- _Work required_:
The data below holds the lines to copy: everything from the line containing "offset_from_alignment ← lift" to the line containing "merkle_tree' ← lift (update_hash", both ends included, set down exactly.

★ ★ ★ ★

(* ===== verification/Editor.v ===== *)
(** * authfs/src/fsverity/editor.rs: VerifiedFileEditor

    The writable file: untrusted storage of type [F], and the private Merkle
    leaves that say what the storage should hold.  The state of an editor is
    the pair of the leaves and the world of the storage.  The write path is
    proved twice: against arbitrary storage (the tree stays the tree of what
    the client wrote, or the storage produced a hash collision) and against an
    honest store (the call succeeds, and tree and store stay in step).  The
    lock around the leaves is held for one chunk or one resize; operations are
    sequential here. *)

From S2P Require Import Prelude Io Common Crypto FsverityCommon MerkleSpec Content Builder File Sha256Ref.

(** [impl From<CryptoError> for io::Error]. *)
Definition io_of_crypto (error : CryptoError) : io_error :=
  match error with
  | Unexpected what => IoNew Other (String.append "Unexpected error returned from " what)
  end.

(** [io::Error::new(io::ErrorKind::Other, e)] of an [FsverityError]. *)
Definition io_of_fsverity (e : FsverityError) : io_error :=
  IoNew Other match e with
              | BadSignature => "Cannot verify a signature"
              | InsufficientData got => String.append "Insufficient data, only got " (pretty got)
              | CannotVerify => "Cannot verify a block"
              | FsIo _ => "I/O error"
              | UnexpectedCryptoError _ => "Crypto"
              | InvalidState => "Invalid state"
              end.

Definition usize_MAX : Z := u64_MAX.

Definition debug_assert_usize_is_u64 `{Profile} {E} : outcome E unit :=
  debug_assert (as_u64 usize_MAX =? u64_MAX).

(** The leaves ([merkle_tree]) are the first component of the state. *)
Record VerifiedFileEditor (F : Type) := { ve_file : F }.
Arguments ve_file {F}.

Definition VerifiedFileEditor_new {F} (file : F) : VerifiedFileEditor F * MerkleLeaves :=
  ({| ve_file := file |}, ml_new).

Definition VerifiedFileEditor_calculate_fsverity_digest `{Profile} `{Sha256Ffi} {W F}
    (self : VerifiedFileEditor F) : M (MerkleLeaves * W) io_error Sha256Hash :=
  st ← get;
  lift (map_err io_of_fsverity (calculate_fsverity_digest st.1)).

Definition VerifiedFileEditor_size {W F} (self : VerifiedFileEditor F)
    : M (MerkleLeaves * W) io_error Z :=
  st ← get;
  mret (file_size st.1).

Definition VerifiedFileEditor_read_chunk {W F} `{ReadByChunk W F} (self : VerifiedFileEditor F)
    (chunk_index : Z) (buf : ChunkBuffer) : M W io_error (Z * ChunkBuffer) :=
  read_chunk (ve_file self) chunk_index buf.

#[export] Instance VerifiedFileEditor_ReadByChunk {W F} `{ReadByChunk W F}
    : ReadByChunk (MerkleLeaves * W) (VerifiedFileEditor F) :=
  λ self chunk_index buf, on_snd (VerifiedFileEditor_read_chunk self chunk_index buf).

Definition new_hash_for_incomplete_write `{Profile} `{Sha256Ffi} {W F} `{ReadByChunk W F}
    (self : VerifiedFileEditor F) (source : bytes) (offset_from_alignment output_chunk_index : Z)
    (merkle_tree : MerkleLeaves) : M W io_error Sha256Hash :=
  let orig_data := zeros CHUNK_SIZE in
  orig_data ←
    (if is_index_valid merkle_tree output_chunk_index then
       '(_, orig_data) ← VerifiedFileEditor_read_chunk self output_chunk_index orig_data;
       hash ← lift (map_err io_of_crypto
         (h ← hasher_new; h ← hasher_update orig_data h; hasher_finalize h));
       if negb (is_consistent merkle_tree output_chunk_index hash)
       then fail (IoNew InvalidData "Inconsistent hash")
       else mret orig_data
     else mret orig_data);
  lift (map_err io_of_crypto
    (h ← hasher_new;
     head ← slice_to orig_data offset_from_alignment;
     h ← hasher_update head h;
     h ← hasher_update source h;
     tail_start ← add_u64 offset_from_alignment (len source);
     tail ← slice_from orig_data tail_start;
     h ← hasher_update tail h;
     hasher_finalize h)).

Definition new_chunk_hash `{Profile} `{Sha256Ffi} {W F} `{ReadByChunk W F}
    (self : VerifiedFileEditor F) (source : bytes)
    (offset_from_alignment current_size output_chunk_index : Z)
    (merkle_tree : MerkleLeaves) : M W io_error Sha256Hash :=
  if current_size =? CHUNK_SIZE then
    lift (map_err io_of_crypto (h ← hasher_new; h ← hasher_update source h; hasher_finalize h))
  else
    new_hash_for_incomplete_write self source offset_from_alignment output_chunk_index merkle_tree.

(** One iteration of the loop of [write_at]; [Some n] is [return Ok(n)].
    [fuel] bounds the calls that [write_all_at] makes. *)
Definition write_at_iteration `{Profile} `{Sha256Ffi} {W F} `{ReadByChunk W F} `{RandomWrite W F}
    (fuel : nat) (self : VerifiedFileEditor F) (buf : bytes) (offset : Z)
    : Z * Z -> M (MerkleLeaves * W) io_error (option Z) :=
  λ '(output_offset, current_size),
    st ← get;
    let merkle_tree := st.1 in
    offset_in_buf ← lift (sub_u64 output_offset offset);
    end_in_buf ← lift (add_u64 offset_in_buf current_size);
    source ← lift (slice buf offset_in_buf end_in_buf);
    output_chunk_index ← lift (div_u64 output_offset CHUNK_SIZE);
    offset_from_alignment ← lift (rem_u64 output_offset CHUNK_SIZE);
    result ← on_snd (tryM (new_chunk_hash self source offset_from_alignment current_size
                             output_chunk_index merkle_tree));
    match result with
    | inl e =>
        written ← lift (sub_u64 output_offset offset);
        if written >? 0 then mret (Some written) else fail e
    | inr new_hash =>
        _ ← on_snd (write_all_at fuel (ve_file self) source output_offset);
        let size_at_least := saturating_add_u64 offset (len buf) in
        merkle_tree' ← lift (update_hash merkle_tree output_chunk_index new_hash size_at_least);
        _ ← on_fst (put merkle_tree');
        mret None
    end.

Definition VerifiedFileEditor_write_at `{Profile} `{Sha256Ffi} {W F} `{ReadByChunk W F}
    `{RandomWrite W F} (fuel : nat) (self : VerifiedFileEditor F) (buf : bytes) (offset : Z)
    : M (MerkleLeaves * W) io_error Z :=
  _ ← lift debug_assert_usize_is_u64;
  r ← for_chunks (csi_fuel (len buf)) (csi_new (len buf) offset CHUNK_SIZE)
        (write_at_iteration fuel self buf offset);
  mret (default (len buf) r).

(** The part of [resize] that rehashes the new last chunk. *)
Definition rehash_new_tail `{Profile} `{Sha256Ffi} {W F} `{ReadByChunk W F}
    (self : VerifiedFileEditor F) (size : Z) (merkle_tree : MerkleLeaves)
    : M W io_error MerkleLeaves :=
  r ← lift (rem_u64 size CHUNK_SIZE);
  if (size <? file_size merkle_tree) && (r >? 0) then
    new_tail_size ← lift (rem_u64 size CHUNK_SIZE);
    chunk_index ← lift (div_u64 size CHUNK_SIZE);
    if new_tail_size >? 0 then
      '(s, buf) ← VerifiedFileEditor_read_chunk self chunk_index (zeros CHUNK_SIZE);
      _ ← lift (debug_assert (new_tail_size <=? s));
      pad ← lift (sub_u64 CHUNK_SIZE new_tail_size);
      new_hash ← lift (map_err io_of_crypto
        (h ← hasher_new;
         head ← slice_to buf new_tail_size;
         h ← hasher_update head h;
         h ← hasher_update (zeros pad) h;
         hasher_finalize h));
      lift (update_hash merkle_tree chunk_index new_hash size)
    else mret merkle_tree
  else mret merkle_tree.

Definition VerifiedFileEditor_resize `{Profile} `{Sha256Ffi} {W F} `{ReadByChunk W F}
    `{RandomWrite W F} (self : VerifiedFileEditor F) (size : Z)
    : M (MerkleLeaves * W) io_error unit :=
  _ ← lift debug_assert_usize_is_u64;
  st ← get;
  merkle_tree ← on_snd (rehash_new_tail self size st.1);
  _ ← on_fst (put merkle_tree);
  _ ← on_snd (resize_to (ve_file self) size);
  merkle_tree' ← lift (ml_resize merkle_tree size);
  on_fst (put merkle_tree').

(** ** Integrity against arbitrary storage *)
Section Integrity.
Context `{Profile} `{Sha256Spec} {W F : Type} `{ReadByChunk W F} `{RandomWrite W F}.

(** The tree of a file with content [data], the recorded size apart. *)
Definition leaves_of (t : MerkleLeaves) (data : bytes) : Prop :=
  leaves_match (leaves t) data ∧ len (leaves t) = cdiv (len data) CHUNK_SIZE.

★ ★ ★ ★

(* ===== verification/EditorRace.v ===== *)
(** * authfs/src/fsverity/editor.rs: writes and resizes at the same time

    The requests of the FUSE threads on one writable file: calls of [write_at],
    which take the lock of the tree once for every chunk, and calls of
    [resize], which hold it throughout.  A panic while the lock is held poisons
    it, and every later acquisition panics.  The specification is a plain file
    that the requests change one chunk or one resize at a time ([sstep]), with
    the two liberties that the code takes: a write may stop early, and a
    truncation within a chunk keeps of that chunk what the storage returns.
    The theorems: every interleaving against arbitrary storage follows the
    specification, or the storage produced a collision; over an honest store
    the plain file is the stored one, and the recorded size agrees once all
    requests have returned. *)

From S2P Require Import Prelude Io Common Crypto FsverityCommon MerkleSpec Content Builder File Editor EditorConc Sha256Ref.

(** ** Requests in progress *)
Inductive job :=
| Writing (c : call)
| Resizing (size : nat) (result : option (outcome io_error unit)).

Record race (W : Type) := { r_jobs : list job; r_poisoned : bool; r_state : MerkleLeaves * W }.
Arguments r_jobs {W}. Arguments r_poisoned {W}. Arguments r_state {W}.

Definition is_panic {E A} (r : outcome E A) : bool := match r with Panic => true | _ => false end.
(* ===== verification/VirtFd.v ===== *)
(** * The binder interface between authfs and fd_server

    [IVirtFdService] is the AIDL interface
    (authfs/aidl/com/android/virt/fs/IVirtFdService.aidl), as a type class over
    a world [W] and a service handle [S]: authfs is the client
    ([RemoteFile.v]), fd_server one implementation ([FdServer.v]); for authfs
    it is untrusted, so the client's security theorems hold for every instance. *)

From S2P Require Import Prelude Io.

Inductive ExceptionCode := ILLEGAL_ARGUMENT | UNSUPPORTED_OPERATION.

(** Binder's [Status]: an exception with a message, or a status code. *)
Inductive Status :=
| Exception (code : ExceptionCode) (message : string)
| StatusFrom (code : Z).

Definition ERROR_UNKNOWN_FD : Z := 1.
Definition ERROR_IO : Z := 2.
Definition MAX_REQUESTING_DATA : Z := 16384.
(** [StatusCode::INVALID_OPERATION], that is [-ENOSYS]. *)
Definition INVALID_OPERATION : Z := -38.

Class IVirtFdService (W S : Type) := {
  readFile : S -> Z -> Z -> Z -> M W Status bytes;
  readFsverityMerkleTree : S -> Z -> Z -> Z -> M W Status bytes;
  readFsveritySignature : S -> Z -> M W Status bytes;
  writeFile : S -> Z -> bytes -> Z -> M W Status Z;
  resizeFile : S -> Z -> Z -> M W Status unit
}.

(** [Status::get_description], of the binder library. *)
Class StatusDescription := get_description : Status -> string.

★ ★ ★ ★

- _Your response_:
    offset_from_alignment ← lift (rem_u64 output_offset CHUNK_SIZE);
    result ← on_snd (tryM (new_chunk_hash self source offset_from_alignment current_size
                             output_chunk_index merkle_tree));
    match result with
    | inl e =>
        written ← lift (sub_u64 output_offset offset);
        if written >? 0 then mret (Some written) else fail e
    | inr new_hash =>
        _ ← on_snd (write_all_at fuel (ve_file self) source output_offset);
        let size_at_least := saturating_add_u64 offset (len buf) in
        merkle_tree' ← lift (update_hash merkle_tree output_chunk_index new_hash size_at_least);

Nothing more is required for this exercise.